== What to do ==
Tally the lines in the listing below that contain "feedbackType" and report the tally alone.
++++++++
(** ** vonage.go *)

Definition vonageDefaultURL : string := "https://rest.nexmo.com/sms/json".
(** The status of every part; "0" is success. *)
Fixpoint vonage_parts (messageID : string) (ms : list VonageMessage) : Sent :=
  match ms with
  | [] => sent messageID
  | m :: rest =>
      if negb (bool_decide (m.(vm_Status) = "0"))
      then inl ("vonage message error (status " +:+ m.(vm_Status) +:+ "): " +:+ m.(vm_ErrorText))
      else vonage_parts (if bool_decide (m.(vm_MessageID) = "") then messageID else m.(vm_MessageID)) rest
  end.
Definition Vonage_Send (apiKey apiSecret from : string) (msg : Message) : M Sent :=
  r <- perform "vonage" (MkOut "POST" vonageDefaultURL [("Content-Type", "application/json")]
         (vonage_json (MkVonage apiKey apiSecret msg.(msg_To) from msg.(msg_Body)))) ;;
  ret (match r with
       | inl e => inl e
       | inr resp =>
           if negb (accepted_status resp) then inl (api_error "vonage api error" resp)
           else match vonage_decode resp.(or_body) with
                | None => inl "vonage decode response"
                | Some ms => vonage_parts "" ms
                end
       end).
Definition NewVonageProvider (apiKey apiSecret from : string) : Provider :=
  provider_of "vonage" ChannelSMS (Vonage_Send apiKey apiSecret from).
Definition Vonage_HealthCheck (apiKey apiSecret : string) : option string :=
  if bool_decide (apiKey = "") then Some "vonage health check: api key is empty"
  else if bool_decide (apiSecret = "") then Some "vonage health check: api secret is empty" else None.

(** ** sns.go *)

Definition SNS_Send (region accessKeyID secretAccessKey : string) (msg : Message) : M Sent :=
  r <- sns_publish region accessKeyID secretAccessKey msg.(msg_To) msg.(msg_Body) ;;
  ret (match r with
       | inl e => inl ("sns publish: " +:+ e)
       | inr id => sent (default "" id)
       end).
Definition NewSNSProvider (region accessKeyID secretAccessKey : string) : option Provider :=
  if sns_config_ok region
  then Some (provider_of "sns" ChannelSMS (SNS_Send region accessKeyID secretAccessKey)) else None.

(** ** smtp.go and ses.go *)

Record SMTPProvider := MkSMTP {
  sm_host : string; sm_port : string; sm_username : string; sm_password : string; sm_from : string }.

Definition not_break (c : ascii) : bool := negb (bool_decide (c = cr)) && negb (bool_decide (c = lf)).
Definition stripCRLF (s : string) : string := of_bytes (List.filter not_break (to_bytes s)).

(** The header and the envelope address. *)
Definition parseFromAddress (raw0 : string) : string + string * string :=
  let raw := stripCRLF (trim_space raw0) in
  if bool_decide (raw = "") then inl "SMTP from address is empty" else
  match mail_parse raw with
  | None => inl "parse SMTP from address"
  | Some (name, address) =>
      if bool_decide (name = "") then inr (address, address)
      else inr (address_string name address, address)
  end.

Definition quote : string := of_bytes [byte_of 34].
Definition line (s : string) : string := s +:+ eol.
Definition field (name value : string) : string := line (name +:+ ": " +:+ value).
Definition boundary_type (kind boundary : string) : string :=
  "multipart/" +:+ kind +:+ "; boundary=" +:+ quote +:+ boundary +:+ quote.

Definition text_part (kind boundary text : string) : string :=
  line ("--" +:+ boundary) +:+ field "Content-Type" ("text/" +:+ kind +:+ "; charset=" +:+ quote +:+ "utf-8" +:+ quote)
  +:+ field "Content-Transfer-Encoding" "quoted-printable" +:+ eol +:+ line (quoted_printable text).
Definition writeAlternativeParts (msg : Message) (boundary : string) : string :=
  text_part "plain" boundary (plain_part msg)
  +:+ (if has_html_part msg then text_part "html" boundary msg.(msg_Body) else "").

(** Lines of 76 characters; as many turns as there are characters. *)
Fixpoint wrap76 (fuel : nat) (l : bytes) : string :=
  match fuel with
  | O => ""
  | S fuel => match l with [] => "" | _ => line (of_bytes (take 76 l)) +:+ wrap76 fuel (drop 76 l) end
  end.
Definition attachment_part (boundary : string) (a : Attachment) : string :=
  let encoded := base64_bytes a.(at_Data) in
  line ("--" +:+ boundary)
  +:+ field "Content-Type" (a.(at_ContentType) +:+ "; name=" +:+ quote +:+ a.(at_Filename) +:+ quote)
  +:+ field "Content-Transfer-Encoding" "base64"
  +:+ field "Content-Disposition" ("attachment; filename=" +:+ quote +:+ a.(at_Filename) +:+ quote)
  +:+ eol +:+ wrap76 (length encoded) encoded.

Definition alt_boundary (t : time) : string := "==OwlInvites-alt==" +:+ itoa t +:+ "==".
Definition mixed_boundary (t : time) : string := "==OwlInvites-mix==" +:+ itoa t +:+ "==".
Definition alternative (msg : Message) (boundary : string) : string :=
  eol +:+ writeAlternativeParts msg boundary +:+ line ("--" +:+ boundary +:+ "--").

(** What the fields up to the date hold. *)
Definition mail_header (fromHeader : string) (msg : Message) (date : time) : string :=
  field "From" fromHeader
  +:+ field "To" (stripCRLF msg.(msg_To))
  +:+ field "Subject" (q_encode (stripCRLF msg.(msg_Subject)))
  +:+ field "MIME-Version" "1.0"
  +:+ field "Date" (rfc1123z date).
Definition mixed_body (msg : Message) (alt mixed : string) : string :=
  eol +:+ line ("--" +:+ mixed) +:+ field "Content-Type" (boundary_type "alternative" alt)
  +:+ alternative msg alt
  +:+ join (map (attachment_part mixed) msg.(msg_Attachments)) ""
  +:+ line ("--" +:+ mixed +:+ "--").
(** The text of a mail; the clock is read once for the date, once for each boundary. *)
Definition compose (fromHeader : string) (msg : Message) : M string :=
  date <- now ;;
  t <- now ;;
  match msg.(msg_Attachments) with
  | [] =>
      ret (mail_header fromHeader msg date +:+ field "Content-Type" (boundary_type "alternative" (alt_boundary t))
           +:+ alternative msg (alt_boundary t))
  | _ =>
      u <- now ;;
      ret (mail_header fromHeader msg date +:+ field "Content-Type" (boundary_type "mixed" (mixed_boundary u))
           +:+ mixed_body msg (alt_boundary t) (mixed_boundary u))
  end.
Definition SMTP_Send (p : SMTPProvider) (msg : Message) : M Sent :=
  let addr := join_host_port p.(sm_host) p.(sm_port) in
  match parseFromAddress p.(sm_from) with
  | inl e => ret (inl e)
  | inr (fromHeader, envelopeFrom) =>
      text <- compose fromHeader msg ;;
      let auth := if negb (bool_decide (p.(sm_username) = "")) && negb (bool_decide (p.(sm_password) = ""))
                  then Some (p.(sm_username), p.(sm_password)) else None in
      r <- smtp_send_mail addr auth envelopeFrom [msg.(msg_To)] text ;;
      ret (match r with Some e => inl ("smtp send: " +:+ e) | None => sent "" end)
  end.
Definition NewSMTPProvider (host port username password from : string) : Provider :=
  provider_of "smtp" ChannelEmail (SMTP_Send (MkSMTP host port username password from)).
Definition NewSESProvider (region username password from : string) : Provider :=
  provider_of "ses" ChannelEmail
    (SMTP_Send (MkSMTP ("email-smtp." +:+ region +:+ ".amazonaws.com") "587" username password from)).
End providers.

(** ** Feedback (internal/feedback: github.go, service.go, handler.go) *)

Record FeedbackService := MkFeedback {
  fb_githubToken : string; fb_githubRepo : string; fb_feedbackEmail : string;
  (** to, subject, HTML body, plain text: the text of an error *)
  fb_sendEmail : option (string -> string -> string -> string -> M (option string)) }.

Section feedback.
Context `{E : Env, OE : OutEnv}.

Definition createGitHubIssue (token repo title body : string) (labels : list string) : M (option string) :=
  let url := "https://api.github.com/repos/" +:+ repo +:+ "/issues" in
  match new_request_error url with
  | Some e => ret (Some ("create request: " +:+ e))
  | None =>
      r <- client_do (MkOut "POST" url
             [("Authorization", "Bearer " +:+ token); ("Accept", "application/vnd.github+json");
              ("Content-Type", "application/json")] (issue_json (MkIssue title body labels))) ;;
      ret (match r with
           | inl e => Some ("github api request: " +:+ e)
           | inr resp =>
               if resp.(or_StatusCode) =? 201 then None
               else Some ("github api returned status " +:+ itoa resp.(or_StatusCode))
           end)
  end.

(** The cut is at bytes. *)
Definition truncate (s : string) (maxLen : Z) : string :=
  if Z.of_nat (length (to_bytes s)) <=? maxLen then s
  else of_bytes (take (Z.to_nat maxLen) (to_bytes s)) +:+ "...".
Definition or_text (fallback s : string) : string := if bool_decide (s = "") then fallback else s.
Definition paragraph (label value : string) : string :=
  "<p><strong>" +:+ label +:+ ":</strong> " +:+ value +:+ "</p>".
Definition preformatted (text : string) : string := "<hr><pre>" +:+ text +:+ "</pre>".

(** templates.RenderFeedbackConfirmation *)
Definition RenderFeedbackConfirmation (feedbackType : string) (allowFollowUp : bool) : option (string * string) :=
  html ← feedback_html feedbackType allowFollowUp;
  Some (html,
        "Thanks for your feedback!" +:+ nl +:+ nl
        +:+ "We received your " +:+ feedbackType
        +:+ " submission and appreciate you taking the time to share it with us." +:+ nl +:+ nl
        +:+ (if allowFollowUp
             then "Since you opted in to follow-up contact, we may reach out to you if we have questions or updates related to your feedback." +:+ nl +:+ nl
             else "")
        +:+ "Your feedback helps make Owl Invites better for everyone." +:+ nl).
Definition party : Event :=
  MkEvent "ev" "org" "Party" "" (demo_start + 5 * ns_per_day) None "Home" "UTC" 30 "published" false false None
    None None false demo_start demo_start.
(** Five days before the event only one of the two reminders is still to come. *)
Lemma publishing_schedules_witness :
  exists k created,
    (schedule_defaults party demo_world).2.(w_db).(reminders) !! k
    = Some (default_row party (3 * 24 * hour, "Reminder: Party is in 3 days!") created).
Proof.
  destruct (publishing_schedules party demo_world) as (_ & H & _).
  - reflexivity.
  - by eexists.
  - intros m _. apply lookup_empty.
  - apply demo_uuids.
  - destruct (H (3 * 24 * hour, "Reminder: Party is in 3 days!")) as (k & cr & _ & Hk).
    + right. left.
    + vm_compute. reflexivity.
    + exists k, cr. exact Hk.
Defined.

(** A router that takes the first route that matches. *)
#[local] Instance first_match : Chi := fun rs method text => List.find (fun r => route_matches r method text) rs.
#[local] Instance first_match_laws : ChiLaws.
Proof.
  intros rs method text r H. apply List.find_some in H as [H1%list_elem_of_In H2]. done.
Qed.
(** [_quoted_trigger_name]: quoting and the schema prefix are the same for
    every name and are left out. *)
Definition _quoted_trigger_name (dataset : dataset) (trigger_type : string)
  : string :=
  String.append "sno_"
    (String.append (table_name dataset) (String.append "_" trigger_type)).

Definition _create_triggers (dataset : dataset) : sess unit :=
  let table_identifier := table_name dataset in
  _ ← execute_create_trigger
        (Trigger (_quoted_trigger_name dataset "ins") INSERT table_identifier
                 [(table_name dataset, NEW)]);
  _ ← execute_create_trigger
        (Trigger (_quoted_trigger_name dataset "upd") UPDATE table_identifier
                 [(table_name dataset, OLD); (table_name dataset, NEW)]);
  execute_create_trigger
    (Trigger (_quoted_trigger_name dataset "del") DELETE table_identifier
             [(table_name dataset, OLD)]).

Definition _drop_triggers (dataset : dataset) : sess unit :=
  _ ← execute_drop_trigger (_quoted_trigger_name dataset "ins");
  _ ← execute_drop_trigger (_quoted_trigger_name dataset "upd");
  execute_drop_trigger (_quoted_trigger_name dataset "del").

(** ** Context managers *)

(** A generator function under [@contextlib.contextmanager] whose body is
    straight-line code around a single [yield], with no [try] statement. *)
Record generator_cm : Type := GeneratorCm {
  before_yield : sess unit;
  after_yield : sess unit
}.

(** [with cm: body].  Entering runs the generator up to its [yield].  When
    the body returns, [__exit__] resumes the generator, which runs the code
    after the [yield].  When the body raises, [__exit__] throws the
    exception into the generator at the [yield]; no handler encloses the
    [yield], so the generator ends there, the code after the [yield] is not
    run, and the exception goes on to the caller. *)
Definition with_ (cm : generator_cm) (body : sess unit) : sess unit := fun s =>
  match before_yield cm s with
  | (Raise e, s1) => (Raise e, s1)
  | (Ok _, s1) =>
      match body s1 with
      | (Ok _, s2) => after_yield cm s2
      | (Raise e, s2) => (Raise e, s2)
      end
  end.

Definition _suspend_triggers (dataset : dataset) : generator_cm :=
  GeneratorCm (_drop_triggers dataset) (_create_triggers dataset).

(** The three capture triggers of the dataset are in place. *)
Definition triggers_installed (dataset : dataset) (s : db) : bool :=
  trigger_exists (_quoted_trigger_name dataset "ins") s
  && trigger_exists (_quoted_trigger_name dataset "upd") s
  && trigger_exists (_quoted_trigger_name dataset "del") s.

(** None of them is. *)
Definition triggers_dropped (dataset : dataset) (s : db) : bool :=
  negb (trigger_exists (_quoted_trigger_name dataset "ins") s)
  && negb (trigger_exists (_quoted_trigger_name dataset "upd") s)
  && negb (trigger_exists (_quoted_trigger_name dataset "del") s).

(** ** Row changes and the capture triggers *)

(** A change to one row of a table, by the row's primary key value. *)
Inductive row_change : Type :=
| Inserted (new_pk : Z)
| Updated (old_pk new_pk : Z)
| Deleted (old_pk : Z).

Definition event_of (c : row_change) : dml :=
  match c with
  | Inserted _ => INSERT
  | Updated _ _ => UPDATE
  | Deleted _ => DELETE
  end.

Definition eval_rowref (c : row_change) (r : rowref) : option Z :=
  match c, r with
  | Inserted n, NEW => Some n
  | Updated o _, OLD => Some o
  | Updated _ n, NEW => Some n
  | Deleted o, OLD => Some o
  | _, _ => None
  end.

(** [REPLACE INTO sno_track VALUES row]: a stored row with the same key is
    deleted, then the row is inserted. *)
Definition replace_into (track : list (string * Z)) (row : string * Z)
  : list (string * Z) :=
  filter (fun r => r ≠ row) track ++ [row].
++++++++
== Written solution ==
3